Effective treatment options for Mycobacterium abscessus (MAB) pulmonary diseases (PD) are limited due to inadequate drug efficacy, rising drug resistance, and genetic mutations. New compounds are urgently needed to treat MAB-PD. The MAB Enoyl Acyl Carrier Protein (ACP) Reductase InhA (MAB-InhA) plays a crucial role in mycobacterial cell death and mycolic acid (MA) biosynthesis, making it a potential drug target for new lead identification.
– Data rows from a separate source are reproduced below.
(* ===== verification/Crypto.v ===== *)
(** * [crypto.rs]: request signing and secrets at rest

    [CANONICAL_V1] signing and its verification, and [SecretCipher].  Random
    nonces are an argument of [seal]; the digests and the cipher are the
    operations of [CryptoLib]. *)

From S2P Require Import Prelude.
From S2P Require Import RustStr.
From S2P Require Import Net.
From S2P Require Import Libs.
From S2P Require Import LibsRef.
From Stdlib Require Import Ascii.
#[local] Open Scope rust_scope.

Module Crypto.

(** ** Data *)

Inductive SignatureRejection :=
| MissingPrefix | MalformedHex | Mismatch | KeyUnusable.

Inductive CryptoError :=
| InvalidKey | MalformedCiphertext | DecryptionFailed | EncryptionFailed.

Inductive SecretCipher :=
| Plaintext
| Sealed (key : Bytes).

Definition SIGNATURE_PREFIX : string := "sha256=".
Definition PLAINTEXT_PREFIX : string := "v1.plain.".
Definition SEALED_PREFIX : string := "v1.xchacha20poly1305.".
Definition NONCE_LEN : nat := 24.
Definition KEY_LEN : nat := 32.

Definition newline : ascii := Ascii.ascii_of_nat 10.

(** ** Operations *)

Section operations.
Context {C : CryptoLib}.

Definition generate_signing_secret (random32 : Bytes) : string := hex_encode random32.

Definition canonical_v1_payload (method target timestamp : string) (body : Bytes) : Bytes :=
  method +:+ String newline (target +:+ String newline (timestamp +:+ String newline body)).

Definition compute_signature (secret : string) (payload : Bytes) : option string :=
  match hmac_sha256 secret payload with
  | Some mac => Some (SIGNATURE_PREFIX +:+ hex_encode mac)
  | None => None
  end.

Definition verify_signature (secret : string) (payload : Bytes) (provided : string)
  : result Bytes SignatureRejection :=
  let? hex_digest := ok_or (Str.strip_prefix SIGNATURE_PREFIX (Str.trim provided)) MissingPrefix in
  let? provided_bytes := ok_or (hex_decode (Str.trim hex_digest)) MalformedHex in
  let? mac := ok_or (hmac_sha256 secret payload) KeyUnusable in
  if bool_decide (mac = provided_bytes) then Ok provided_bytes else Err Mismatch.

Definition from_hex_key (hex_key : string) : result SecretCipher CryptoError :=
  let? bytes := ok_or (hex_decode hex_key) InvalidKey in
  if negb (Nat.eqb (String.length bytes) KEY_LEN) then Err InvalidKey
  else Ok (Sealed bytes).

(** [env_value] is [EXPORTER_ENCRYPTION_KEY]. *)
Definition from_env (env_value : option string) : result SecretCipher CryptoError :=
  match env_value with
  | Some raw => if Str.is_empty (Str.trim raw) then Ok Plaintext else from_hex_key (Str.trim raw)
  | None => Ok Plaintext
  end.

Definition is_encrypting (c : SecretCipher) : bool :=
  match c with Sealed _ => true | Plaintext => false end.

Definition seal (c : SecretCipher) (nonce_bytes : Bytes) (plaintext : string)
  : result string CryptoError :=
  match c with
  | Plaintext => Ok (PLAINTEXT_PREFIX +:+ hex_encode plaintext)
  | Sealed key =>
      let? ciphertext := ok_or (aead_encrypt key nonce_bytes plaintext) EncryptionFailed in
      Ok (SEALED_PREFIX +:+ hex_encode nonce_bytes +:+ "." +:+ hex_encode ciphertext)
  end.

(** [String::from_utf8]. *)
Definition from_utf8 (b : Bytes) : option string := if Str.is_utf8 b then Some b else None.

Definition open (c : SecretCipher) (stored : string) : result string CryptoError :=
  match Str.strip_prefix PLAINTEXT_PREFIX stored with
  | Some encoded =>
      let? bytes := ok_or (hex_decode encoded) MalformedCiphertext in
      ok_or (from_utf8 bytes) MalformedCiphertext
  | None =>
      let? body := ok_or (Str.strip_prefix SEALED_PREFIX stored) MalformedCiphertext in
      let? parts := ok_or (Str.split_once "." body) MalformedCiphertext in
      let? nonce_bytes := ok_or (hex_decode parts.1) MalformedCiphertext in
      if negb (Nat.eqb (String.length nonce_bytes) NONCE_LEN) then Err MalformedCiphertext else
      let? ciphertext := ok_or (hex_decode parts.2) MalformedCiphertext in
      match c with
      | Plaintext => Err DecryptionFailed
      | Sealed key =>
          let? plaintext := ok_or (aead_decrypt key nonce_bytes ciphertext) DecryptionFailed in
          ok_or (from_utf8 plaintext) MalformedCiphertext
      end
  end.

End operations.

(** ** Theorems *)

Section theorems.
Context {C : CryptoLib} {CL : CryptoLaws C}.

Lemma hexdigit_plain c : Str.is_ascii_hexdigit c = true -> Str.plain c = true.
Proof.
  unfold Str.is_ascii_hexdigit, Str.plain, Str.in_range.
  rewrite !orb_true_iff, !andb_true_iff, !Z.leb_le. lia.
Qed.

Lemma hex_plain b : Str.all_chars Str.plain (hex_encode b) = true.
Proof. eapply Str.all_chars_impl; [apply hexdigit_plain|apply hex_digits]. Qed.

Lemma hex_trim b : Str.trim (hex_encode b) = hex_encode b.
Proof. apply Str.trim_plain, hex_plain. Qed.

Lemma hex_no_dot b : Str.contains "." (hex_encode b) = false.
Proof.
  unfold Str.contains. apply negb_false_iff. eapply Str.all_chars_impl; [|apply hex_digits].
  intros c Hc. apply negb_true_iff. destruct (Ascii.eqb_spec "." c) as [<-|]; [|done].
  by vm_compute in Hc.
Qed.

Lemma signature_trim mac :
  Str.trim (SIGNATURE_PREFIX +:+ hex_encode mac) = SIGNATURE_PREFIX +:+ hex_encode mac.
Proof. apply Str.trim_plain. rewrite Str.all_chars_app, hex_plain. done. Qed.

(** A freshly generated secret is text. *)
Lemma hex_utf8 b : Str.is_utf8 (hex_encode b) = true.
Proof.
  pose proof (hex_digits b) as Hh. induction (hex_encode b) as [|c s IH]; [done|].
  cbn [Str.all_chars] in Hh. apply andb_true_iff in Hh as [Hc Hs]. cbn [Str.is_utf8].
  apply hexdigit_plain in Hc. unfold Str.plain in Hc.
  rewrite (proj2 (Z.ltb_lt _ _)); [by apply IH|].
  unfold Str.in_range in Hc. rewrite ?andb_true_iff, ?Z.leb_le, ?Z.ltb_lt in Hc. lia.
Qed.

(** The reading of a signature header: the digest it carries, whitespace and
    case aside. *)
Definition digest_of (provided : string) : option Bytes :=
  match Str.strip_prefix SIGNATURE_PREFIX (Str.trim provided) with
  | Some h => hex_decode (Str.trim h)
  | None => None
  end.

Lemma app_inj_sep c a a' b b' :
  Str.contains c a = false -> Str.contains c a' = false ->
  a +:+ String c b = a' +:+ String c b' -> a = a' /\ b = b'.
Proof.
  intros Ha Ha' Heq. pose proof (Str.split_once_app c a b Ha) as H1.
  rewrite Heq, Str.split_once_app in H1 by done. by simplify_eq.
Qed.

(** The canonical payload is unambiguous: with a method, a target and a
    timestamp that hold no line feed, equal payloads come from equal requests,
    whatever bytes the body holds. *)
Theorem canonical_payload_injective m m' t t' ts ts' b b' :
  Str.contains newline m = false -> Str.contains newline m' = false ->
  Str.contains newline t = false -> Str.contains newline t' = false ->
  Str.contains newline ts = false -> Str.contains newline ts' = false ->
  canonical_v1_payload m t ts b = canonical_v1_payload m' t' ts' b' ->
  m = m' /\ t = t' /\ ts = ts' /\ b = b'.
Proof.
  unfold canonical_v1_payload. intros ?????? Heq.
  apply app_inj_sep in Heq as [-> Heq]; [|done..].
  apply app_inj_sep in Heq as [-> Heq]; [|done..].
  apply app_inj_sep in Heq as [-> ->]; done.
Qed.

(** A computed signature verifies. *)
Lemma compute_verifies secret payload s :
  compute_signature secret payload = Some s ->
  exists mac, hmac_sha256 secret payload = Some mac /\
    verify_signature secret payload s = Ok mac.
Proof.
  unfold compute_signature, verify_signature. intros Hs.
  destruct (hmac_sha256 secret payload) as [mac|]; [|done]. simplify_eq.
  exists mac. split; [done|]. rewrite signature_trim, Str.strip_prefix_app. simpl.
  rewrite hex_trim, hex_roundtrip. simpl. by rewrite bool_decide_true.
Qed.

(** The accepted digest is the one the header spells. *)
Lemma verify_digest secret payload provided d :
  verify_signature secret payload provided = Ok d <->
  digest_of provided = Some d /\ hmac_sha256 secret payload = Some d.
Proof.
  unfold verify_signature, digest_of.
  destruct (Str.strip_prefix _ _) as [h|]; [|naive_solver]. simpl.
  destruct (hex_decode _) as [b|]; [|naive_solver]. simpl.
  destruct (hmac_sha256 _ _) as [mac|]; [|naive_solver]. simpl.
  case_bool_decide; naive_solver.
Qed.

(** Signing and verification agree: a header is accepted for a payload
    exactly when it carries the payload's HMAC, the accepted value is that digest
    whatever the header's spelling, and a signature the daemon computes itself
    always verifies. *)
Theorem verify_signature_exact secret payload provided d :
  (verify_signature secret payload provided = Ok d <->
   digest_of provided = Some d /\ hmac_sha256 secret payload = Some d) /\
  (forall s, compute_signature secret payload = Some s ->
   exists mac, hmac_sha256 secret payload = Some mac /\
     verify_signature secret payload s = Ok mac).
Proof. split; [apply verify_digest|]. intros s. apply compute_verifies. Qed.

Lemma plaintext_prefix_sealed s : Str.strip_prefix PLAINTEXT_PREFIX (SEALED_PREFIX +:+ s) = None.
Proof. done. Qed.

Lemma open_plain c p :
  Str.is_utf8 p = true -> open c (PLAINTEXT_PREFIX +:+ hex_encode p) = Ok p.
Proof.
  intros Hp. unfold open. rewrite Str.strip_prefix_app, hex_roundtrip. simpl.
  unfold from_utf8. by rewrite Hp.
Qed.

(** A well-formed sealed row reaches the cipher. *)
Lemma open_sealed c nonce ct :
  String.length nonce = NONCE_LEN ->
  open c (SEALED_PREFIX +:+ hex_encode nonce +:+ "." +:+ hex_encode ct) =
  match c with
  | Plaintext => Err DecryptionFailed
  | Sealed key =>
      let? plaintext := ok_or (aead_decrypt key nonce ct) DecryptionFailed in
      ok_or (from_utf8 plaintext) MalformedCiphertext
  end.
Proof.
  intros Hn. unfold open. rewrite plaintext_prefix_sealed, Str.strip_prefix_app. cbn [ok_or].
  change ("." +:+ hex_encode ct) with (String "." (hex_encode ct)).
  rewrite Str.split_once_app by apply hex_no_dot.
  cbn [ok_or fst snd]. rewrite hex_roundtrip. cbn [ok_or]. rewrite Hn. cbn [negb Nat.eqb NONCE_LEN].
  rewrite hex_roundtrip. by destruct c.
Qed.

(** Sealing and opening under one cipher, and a plain row under any. *)
Lemma seal_open c nonce p stored :
  Str.is_utf8 p = true -> String.length nonce = NONCE_LEN ->
  seal c nonce p = Ok stored ->
  open c stored = Ok p /\ (c = Plaintext -> forall c', open c' stored = Ok p).
Proof.
  intros Hp Hn Hs. destruct c as [|key]; simpl in Hs.
  - simplify_eq. split; [|intros _ c']; by apply open_plain.
  - destruct (aead_encrypt key nonce p) as [ct|] eqn:He; simplify_eq/=. split; [|done].
    rewrite open_sealed by done. rewrite (aead_roundtrip _ _ _ _ He). cbn [ok_or].
    unfold from_utf8. by rewrite Hp.
Qed.

(** C38. A secret that was sealed opens to itself under the same cipher, and a
    row written without encryption stays readable under every cipher, so that
    turning encryption on loses no stored secret. *)
Theorem seal_open_roundtrip c nonce p stored :
  Str.is_utf8 p = true -> String.length nonce = NONCE_LEN ->
  seal c nonce p = Ok stored ->
  open c stored = Ok p /\ (c = Plaintext -> forall c', open c' stored = Ok p).
Proof. apply seal_open. Qed.

(** A sealed row is never read as plaintext: without a key, or with a key
    under which it does not authenticate, opening it is [DecryptionFailed]. *)
Theorem sealed_row_needs_its_key key nonce p stored c :
  String.length nonce = NONCE_LEN -> seal (Sealed key) nonce p = Ok stored ->
  (forall key', c = Sealed key' -> forall ct,
     aead_encrypt key nonce p = Some ct -> aead_decrypt key' nonce ct = None) ->
  open c stored = Err DecryptionFailed.
Proof.
  intros Hn Hs Hc. simpl in Hs. destruct (aead_encrypt key nonce p) as [ct|] eqn:He; simplify_eq/=.
  rewrite open_sealed by done. destruct c as [|key']; [done|].
  by rewrite (Hc key' eq_refl ct eq_refl).
Qed.

(** Startup never falls back to plaintext on a malformed key: a non-blank
    [EXPORTER_ENCRYPTION_KEY] either is 32 bytes of hexadecimal and gives an
    encrypting cipher, or is refused; plaintext means the variable is unset or
    blank. *)
Theorem from_env_no_fallback v :
  match from_env v with
  | Ok Plaintext => match v with Some raw => Str.is_empty (Str.trim raw) = true | None => True end
  | Ok (Sealed key) =>
      exists raw, v = Some raw /\ hex_decode (Str.trim raw) = Some key /\ String.length key = KEY_LEN
  | Err e =>
      e = InvalidKey /\ exists raw, v = Some raw /\ Str.is_empty (Str.trim raw) = false /\
        forall key, hex_decode (Str.trim raw) = Some key -> String.length key <> KEY_LEN
  end.
Proof.
  destruct v as [raw|]; [|done]. simpl. destruct (Str.is_empty (Str.trim raw)) eqn:He; [done|].
  unfold from_hex_key. destruct (hex_decode (Str.trim raw)) as [key|] eqn:Hd; simpl.
  - destruct (Nat.eqb_spec (String.length key) KEY_LEN) as [Hk|Hk]; simpl; [by eauto|].
    split; [done|]. exists raw. split_and!; [done..|]. intros ? ?. by simplify_eq.
  - split; [done|]. exists raw. split_and!; [done..|]. intros ? ?. by simplify_eq.
Qed.

End theorems.

(** ** Witnesses *)

Section witnesses.
Import Ref.

Lemma canonical_payload_injective_witness :
  "GET" = "GET" /\ "/api/keys" = "/api/keys" /\ "17" = "17" /\ "x" = "x".
Proof.
  apply (canonical_payload_injective "GET" "GET" "/api/keys" "/api/keys" "17" "17" "x" "x");
    reflexivity.
Defined.

Lemma verify_signature_exact_witness :
  verify_signature "k" "m" " sha256=6B7C6d " = Ok "k|m".
Proof.
  apply (proj2 (proj1 (verify_signature_exact "k" "m" " sha256=6B7C6d " "k|m"))). by vm_compute.
Defined.

Lemma seal_open_roundtrip_witness :
  open (Sealed "k") "v1.xchacha20poly1305.303132333435363738393031323334353637383930313233.6b736563726574"
  = Ok "secret".
Proof.
  refine (proj1 (seal_open_roundtrip (Sealed "k") "012345678901234567890123" "secret" _ _ _ _));
    by vm_compute.
Defined.

Lemma sealed_row_needs_its_key_witness :
  open (Sealed "other")
    "v1.xchacha20poly1305.303132333435363738393031323334353637383930313233.6b736563726574"
  = Err DecryptionFailed.
Proof.
  apply (sealed_row_needs_its_key "k" "012345678901234567890123" "secret" _ (Sealed "other"));
    [by vm_compute..|]. intros key' [= <-] ct [= <-]. by vm_compute.
Defined.

End witnesses.

End Crypto.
The purpose of this study was to identify new potential inhibitors of MAB-InhA in MAB-PD by using structure-based virtual screening, docking, molecular mechanics-based generalized born surface area (MM/GBSA), Absorption, Distribution, Metabolism, and Excretion (ADME), and molecular dynamics (MD) simulations. The Enamine antibacterial library containing 32,000 compounds was prepared using phase to create the database. The identified hits were analysed using the phase score, which combines vector alignments, volume score, and root-mean-square deviation (RMSD) site matching. Based on the docking results and obtained scores of the Glide docking tool, we identified Z2378320480 (Z1), Z1188959831 (Z2), Z5292493137 (Z3), Z2437620504 (Z4), Z2440336150 (Z5), and Z3390516726 (Z6) ligand molecules as potential hits. MD simulations (200 ns) were conducted on the best-docked poses of potential hits Z4, Z5, and Z6 to analyse stability and interaction at the MAB-InhA active site. The MD simulation trajectories, including RMSD, root mean square fluctuation (RMSF), ligand-protein interaction, 2D principal component analysis (PCA), and molecular dynamics secondary structure analysis (SSE), were analysed to interpret the stability.